* [Work instruction]:
Across the listing below, state how many lines hold the string "nrlSessionTTL"; write nothing but that number.

* [Exercise data]:
Lemma tick_stands tick s now : stuck tick s -> now - tick <= nrlSessionTTL ->
  let '(s', outs, _) := tick_session s now in stands_still now s (s', outs).
Proof.
  intros Hs Hn. pose proof (tick_line s now) as Hl. unfold tick_session in *. pose proof (expire_line s now) as He.
  assert (Hk : hn_closed (fst (expireCallIfIdle s now)) = false /\ hn_lastActivityAt (fst (expireCallIfIdle s now)) = hn_lastActivityAt s).
  { destruct Hs. unfold expireCallIfIdle. destruct (negb _); [done |]. by destruct (_ <=? _). }
  destruct (expireCallIfIdle s now) as [s1 ended]. cbn [fst] in Hk. destruct Hk as [K1 K2].
  assert (Hx : isExpired s1 now = false).
  { unfold isExpired. apply Z.ltb_ge. rewrite K2. destruct Hs as [_ _ _ Ha]. pose proof (time_sub_gt now (hn_lastActivityAt s) nrlSessionTTL) as Hg.
    unfold nrlSessionTTL, millisecond, max_duration in *. lia. }
  rewrite Hx in *. pose proof (heartbeat_open s1 now K1) as Hb. destruct (sendHeartbeat s1 now) as [[s2 outs] ok]. destruct Hb as (-> & B2 & B3).
  split; cbn [fst snd]; [| exact Hl]. destruct Hs as [S1 S2 S3 S4], Hl as [L1 L2 L3 L4]. split; [by rewrite L3 | exact B2 | by rewrite L2 | cbn; lia].
Qed.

* [Finished task]:
3